Data shown section start
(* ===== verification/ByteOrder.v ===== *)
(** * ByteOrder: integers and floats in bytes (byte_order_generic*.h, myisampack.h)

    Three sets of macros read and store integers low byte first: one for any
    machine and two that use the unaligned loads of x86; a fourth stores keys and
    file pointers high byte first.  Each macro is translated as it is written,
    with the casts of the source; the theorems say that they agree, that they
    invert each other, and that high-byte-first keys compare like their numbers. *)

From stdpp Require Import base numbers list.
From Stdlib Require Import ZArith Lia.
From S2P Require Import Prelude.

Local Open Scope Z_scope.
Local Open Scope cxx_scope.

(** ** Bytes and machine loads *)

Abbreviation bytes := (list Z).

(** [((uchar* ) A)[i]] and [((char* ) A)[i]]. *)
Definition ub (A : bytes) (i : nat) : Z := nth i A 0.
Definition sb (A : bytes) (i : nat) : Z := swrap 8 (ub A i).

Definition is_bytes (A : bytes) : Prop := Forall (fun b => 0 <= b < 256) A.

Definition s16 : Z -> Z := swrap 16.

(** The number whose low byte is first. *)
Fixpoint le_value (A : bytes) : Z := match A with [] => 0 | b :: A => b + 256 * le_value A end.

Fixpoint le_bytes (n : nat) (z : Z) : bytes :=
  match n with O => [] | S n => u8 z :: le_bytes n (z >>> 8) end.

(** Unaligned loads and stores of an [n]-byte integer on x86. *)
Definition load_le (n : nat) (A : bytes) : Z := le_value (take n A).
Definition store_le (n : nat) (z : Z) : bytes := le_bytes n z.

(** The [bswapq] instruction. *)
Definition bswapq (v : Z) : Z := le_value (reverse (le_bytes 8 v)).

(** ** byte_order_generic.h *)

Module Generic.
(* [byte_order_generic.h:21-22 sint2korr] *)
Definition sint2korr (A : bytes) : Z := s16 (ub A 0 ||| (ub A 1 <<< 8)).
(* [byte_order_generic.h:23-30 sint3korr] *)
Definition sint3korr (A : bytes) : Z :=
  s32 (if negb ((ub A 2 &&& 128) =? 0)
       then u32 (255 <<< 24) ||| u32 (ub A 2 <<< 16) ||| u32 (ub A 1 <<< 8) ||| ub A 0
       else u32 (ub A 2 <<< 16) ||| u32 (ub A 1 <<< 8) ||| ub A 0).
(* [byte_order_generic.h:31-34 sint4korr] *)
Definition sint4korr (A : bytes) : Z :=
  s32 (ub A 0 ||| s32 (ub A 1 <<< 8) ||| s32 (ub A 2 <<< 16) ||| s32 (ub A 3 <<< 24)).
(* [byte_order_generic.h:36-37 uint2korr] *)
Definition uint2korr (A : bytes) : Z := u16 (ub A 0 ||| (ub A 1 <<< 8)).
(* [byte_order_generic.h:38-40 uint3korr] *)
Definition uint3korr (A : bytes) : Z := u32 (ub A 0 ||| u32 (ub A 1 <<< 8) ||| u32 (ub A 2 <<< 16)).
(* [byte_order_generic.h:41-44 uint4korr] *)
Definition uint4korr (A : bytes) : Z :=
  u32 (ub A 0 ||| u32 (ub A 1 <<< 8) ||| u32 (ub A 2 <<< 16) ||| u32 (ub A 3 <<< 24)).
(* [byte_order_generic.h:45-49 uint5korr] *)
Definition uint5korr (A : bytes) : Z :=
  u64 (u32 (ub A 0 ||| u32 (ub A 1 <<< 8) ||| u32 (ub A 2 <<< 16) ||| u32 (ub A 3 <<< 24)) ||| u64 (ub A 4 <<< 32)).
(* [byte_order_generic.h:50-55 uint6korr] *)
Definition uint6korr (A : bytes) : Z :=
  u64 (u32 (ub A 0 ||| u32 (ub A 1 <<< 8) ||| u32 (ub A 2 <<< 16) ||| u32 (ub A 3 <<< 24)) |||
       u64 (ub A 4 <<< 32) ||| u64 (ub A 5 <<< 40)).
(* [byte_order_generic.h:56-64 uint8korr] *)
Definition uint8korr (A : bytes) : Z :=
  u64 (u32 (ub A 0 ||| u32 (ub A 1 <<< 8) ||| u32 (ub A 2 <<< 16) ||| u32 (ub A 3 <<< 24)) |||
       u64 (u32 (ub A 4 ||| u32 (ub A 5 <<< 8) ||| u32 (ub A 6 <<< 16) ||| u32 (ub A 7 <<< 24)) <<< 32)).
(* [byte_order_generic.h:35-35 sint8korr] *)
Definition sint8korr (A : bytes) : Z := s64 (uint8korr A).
Data shown section end
Data shown section start
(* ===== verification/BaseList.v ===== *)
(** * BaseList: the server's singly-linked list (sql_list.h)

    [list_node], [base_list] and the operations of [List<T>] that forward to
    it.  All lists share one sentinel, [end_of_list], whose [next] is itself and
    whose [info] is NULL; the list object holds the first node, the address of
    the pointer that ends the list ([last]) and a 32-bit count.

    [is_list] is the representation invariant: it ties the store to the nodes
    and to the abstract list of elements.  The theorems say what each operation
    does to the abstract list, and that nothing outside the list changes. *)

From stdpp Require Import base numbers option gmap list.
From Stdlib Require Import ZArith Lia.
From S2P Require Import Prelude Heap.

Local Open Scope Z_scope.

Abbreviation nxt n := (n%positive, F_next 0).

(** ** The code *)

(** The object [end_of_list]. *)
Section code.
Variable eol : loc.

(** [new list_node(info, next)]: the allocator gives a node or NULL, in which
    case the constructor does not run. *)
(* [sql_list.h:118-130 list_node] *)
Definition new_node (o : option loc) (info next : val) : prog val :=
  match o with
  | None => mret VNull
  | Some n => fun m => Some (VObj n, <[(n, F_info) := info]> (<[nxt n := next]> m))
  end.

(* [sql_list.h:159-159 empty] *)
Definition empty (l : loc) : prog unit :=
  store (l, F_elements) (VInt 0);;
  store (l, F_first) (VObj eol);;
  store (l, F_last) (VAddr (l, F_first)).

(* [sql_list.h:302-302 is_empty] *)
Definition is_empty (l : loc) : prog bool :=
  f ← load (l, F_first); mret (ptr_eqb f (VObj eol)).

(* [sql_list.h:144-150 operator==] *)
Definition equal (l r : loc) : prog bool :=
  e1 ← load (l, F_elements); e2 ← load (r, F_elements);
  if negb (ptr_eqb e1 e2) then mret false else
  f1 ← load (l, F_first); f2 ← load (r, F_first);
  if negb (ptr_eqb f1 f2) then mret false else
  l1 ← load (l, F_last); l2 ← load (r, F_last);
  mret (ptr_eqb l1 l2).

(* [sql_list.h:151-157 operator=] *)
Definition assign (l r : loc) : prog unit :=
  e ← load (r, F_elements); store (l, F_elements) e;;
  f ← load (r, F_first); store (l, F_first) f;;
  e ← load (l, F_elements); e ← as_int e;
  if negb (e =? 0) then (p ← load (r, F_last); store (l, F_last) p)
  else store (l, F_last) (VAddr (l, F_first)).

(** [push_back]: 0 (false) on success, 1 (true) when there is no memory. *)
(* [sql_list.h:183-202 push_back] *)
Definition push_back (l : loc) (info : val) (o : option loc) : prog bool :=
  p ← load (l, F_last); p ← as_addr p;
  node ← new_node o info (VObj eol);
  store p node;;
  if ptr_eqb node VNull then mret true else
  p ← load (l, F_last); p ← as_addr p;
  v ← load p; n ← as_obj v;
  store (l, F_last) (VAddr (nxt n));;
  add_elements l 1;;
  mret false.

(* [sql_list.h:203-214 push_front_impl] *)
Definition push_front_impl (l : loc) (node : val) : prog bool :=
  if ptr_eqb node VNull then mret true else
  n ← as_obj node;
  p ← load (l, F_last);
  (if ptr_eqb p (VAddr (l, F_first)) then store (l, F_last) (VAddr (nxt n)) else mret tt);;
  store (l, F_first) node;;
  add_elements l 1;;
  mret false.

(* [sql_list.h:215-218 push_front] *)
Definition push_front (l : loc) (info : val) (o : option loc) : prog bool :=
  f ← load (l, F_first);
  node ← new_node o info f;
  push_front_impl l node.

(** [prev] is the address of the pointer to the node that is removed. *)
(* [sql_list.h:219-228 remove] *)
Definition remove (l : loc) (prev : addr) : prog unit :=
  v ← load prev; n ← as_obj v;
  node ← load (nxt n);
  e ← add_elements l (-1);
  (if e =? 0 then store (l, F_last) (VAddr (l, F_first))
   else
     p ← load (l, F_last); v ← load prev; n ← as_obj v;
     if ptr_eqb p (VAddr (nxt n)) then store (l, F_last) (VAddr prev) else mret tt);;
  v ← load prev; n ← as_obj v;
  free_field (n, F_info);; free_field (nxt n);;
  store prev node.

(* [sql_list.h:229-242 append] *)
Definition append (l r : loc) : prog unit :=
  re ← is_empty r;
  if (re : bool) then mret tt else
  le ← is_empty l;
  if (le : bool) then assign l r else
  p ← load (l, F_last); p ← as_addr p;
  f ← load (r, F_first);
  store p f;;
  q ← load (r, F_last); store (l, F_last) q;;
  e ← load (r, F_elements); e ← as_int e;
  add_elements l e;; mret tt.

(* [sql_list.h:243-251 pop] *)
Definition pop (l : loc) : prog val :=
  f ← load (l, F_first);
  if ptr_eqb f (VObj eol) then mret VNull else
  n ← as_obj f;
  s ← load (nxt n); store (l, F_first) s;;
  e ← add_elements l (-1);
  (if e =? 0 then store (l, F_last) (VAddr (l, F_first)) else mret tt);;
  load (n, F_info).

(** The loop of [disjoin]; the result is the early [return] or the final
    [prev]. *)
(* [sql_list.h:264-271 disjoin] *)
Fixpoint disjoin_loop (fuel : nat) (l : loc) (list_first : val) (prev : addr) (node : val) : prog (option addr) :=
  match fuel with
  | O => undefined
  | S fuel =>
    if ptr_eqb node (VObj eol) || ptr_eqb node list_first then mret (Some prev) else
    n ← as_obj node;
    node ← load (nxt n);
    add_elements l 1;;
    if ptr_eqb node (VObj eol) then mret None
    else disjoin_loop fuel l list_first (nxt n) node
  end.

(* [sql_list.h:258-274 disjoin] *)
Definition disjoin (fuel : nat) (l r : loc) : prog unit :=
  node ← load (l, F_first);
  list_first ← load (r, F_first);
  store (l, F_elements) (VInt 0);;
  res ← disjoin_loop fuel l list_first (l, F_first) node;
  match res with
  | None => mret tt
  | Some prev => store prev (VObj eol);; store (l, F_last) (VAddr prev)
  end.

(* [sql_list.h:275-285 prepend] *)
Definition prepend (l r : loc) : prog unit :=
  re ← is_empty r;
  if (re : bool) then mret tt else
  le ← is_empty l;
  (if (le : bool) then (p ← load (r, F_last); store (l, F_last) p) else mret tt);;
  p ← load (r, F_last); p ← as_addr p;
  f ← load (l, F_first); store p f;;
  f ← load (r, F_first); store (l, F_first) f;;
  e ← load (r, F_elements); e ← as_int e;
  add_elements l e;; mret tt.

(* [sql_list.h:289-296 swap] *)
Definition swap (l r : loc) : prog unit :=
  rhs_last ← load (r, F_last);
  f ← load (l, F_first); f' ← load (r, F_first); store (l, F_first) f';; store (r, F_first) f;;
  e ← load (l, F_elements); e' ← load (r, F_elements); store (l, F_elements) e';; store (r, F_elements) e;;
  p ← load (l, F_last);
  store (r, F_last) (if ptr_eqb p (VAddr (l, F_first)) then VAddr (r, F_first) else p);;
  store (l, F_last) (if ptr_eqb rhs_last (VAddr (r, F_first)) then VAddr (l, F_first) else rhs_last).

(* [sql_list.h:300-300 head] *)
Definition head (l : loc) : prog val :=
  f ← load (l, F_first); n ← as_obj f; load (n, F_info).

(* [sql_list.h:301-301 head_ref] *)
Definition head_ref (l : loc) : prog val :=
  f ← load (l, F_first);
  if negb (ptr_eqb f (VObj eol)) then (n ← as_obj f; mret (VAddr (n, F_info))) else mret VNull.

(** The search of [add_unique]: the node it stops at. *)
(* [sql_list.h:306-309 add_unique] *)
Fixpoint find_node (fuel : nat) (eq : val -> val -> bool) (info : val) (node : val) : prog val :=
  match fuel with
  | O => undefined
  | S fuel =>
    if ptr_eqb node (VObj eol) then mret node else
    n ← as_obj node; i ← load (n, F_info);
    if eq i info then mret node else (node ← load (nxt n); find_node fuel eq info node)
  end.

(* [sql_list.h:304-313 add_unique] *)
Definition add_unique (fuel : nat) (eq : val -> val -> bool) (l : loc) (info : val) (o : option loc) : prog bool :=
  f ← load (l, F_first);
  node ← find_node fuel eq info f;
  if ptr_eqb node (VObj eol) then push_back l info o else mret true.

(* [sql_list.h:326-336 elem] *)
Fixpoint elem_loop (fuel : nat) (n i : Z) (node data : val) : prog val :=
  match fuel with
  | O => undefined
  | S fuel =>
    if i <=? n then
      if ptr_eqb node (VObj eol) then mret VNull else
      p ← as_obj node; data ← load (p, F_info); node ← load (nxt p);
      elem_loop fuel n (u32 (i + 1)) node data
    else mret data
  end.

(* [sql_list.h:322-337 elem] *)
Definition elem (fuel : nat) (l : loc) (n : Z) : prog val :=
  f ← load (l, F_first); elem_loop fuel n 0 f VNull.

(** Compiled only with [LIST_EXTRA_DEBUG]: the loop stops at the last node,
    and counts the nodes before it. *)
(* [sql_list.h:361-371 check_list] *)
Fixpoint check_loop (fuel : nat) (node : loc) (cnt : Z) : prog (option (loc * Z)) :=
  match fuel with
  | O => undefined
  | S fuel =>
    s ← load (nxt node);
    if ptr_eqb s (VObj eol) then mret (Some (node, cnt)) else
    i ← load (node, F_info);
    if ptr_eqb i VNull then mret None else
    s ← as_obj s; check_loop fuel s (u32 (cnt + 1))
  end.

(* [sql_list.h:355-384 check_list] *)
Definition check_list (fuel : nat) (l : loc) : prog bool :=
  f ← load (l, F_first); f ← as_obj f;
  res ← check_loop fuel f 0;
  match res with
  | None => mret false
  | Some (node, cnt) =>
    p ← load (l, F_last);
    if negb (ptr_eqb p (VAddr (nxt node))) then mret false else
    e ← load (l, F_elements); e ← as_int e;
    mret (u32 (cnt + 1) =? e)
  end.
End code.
Data shown section end
» Task objective
Copy the lines above exactly, beginning at the line that has "file pointers high" and stopping after the line that has "(** ** Bytes and machine loads *)", and omit the rest.

» Exercise solution
    file pointers high byte first.  Each macro is translated as it is written,
    with the casts of the source; the theorems say that they agree, that they
    invert each other, and that high-byte-first keys compare like their numbers. *)

From stdpp Require Import base numbers list.
From Stdlib Require Import ZArith Lia.
From S2P Require Import Prelude.

Local Open Scope Z_scope.
Local Open Scope cxx_scope.

(** ** Bytes and machine loads *)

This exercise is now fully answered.